Henry Dickman ’20 To Clerk for U.S. Supreme Court Justice Amy Coney Barrett
Henry Dickman, a 2020 graduate of the University of Virginia School of Law, will clerk for Justice Amy Coney Barrett at the U.S. Supreme Court for the 2022 term.
Dickman clerked for Barrett on the U.S. Court of Appeals for the Seventh Circuit until she was appointed to the Supreme Court in October 2020. He said he’s honored to serve the country and the court.
“As a longtime law professor, Justice Barrett is, at her core, a teacher,” Dickman said. “I had a brief chance to learn from her on the Seventh Circuit, and now I have the opportunity to do so for a full year. I couldn’t be more excited.”
The Law School is fifth after Harvard, Yale, Stanford and Chicago in placing clerks on the U.S. Supreme Court from the 2007 through 2021 terms. Libby Baird ’19 is clerking now for Barrett for the 2021 term, and Michael Corcoran ’17 will clerk for Justice Clarence Thomas for the 2022 term.
Dickman is currently clerking for Judge Gregory Katsas of the U.S. Court of Appeals for the District of Columbia Circuit and clerked for Chief Judge Diane Sykes of the Seventh Circuit after Barrett departed. While in law school, he also interned for Judge Trevor McFadden ’06 of the U.S. District Court for the District of Columbia.
Dickman said UVA Law has the best professors and learning environment in the country, and his classes prepared him well for the clerkship.
“I had such phenomenal teachers who helped me to not only understand current legal doctrine but also to identify tensions within it,” he said, “and of course next year I’ll be working on cases that grapple with those tensions.”
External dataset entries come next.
(** ** Examples *)

Section example.
#[local] Existing Instance toy_hmac.

Definition known_key : bytes := go "SHA256:abc".
Definition example_creds : Credentials := MkCredentials (go "vps.example.com") 0 [] (go "secret") [] [] known_key.
Definition example_options (dry : bool) (port : Z) : Options :=
  MkOptions example_creds (go "tok") port 0 0 [] [] [] [] (go "/tmp/openfrps") [] [] false dry.

Definition example_ssh : SshClient := {|
  read_local _ := Err [];
  ParsePrivateKey _ _ := Err [];
  ssh_dial _ := Ok (Presents known_key (fun _ _ => Ok tt))
|}.
Definition example_here : Here := {|
  local_stat _ := There (Ok (go "ELF"));
  elf_machine _ := Some 62;
  marshal_config _ := Some (go "{}");
  NewRunID := None;
  done_before _ := None
|}.
Definition toy_sha : Sha256 := {| sha256_hex b := b |}.

Definition example_answer : LoginResp := MkLoginResp (go "192.0.2.1") Version (go "run") (go "1.0") [].
(** The messages of the check, by name. *)
Definition example_json : JsonCodec.
Proof.
  refine {| Marshal m := match m with
                         | MLogin _ => Some (go "login")
                         | MLoginResp r => Some (if bool_decide (lr_Error r = []) then go "yes" else go "no")
                         | _ => None
                         end;
            Unmarshal t p := if (t =? TypeLogin) && bool_decide (p = go "login") then Some (MLogin (verify_login (go "tok") 1700000000))
                             else if (t =? TypeLoginResp) && bool_decide (p = go "yes") then Some (MLoginResp example_answer)
                             else if (t =? TypeLoginResp) && bool_decide (p = go "no") then Some (MLoginResp (refusal (go "authentication failed")))
                             else None |}.
  intros t p m E. repeat case_match; simplify_eq; bool_facts; done.
Defined.
Definition example_reply : stream :=
  match @encode example_json (MLoginResp example_answer) with Ok f => Stream f EOF | Err _ => Stream [] EOF end.
Definition example_remote : Remote unit :=
  canned [(cmd_arch, go "x86_64"); (cmd_root, go "0"); (exists_command (go "/run/systemd/system"), go "yes")] (fun _ => false) example_reply.

Abbreviation example_run dry :=
  (@Deploy unit example_remote example_here toy_sha example_json toy_hmac example_ssh (example_options dry 7000) (fresh (MkHost ∅ tt))).
(** One block after the other; [fuel] is more than there can be. *)
Fixpoint credential_in `{CertFile} `{JsonText} (fuel : nat) (rest : bytes) : res cferr Credential :=
  match fuel with
  | O => Err (ErrText (go "cloudflare: the login credential carries no " ++ tokenBlock ++ go " block"))
  | S fuel =>
      match pem_Decode rest with
      | (None, _) => Err (ErrText (go "cloudflare: the login credential carries no " ++ tokenBlock ++ go " block"))
      | (Some (kind, body), rest) =>
          if negb (bool_decide (kind = tokenBlock)) then credential_in fuel rest
          else
            match (match decode_credential body with
                   | Some c => Some c
                   | None => base64_Decode (TrimSpace body) ≫= decode_credential
                   end) with
            | None => Err (ErrText (go "cloudflare: the login credential holds a token this cannot read"))
            | Some c =>
                if bool_decide (ZoneID c = []) || bool_decide (APIToken c = [])
                then Err (ErrText (go "cloudflare: the login credential names no zone; authorise again and pick a domain rather than the whole account"))
                else Ok c
            end
      end
  end.
Definition parseCredential `{CertFile} `{JsonText} (raw : bytes) : res cferr Credential := credential_in (S (length raw)) raw.

(** ** The zone (zone.go) *)

Definition api : bytes := go "https://api.cloudflare.com/client/v4".
Definition EdgeSuffix : bytes := go ".cfargotunnel.com".

Record envelope := MkEnvelope { Success : bool; Errors : list (Z * bytes) }.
At UVA Law, Dickman was a Karsh-Dillard Scholar who won the 91st William Minor Lile Moot Court Competition with teammate Megan Mers ’20, and won the Roger and Madeleine Traynor Prize for his paper “Conflicts of Precedent.” He was also inducted into the Order of the Coif and served as articles development editor of the Virginia Law Review, and vice president for speakers and treasurer of the St. Thomas More Society.
He said being a part of the Supreme Court Litigation Clinic helped him learn how the high court works and understand the issues the justices care about. Dickman also credits Professors Aditya Bamzai, George Cohen, John Duffy, Caleb Nelson and Ann Woolhandler for contributing to his success.
“Henry is extraordinarily smart and hard-working. He’s also thoughtful, fair-minded and decent,” Nelson said. “I’m thrilled for him, and I know that he’ll do a terrific job for Justice Barrett.”
As a Supreme Court clerk, Dickman said he hopes to continue improving his writing, which has “already come a long way” with his appellate clerkships.
“Justice Barrett is a really crisp writer. She has a knack for taking a convoluted concept and boiling it down into terms that anyone can quickly understand,” he added. “Whether by absorption or through direct instruction, I hope that I’ll become a more effective writer over the course of the year.”
Dickman earned his bachelor’s degree from the University of Notre Dame.
Founded in 1819, the University of Virginia School of Law is the second-oldest continuously operating law school in the nation. Consistently ranked among the top law schools, Virginia is a world-renowned training ground for distinguished lawyers and public servants, instilling in them a commitment to leadership, integrity and community service.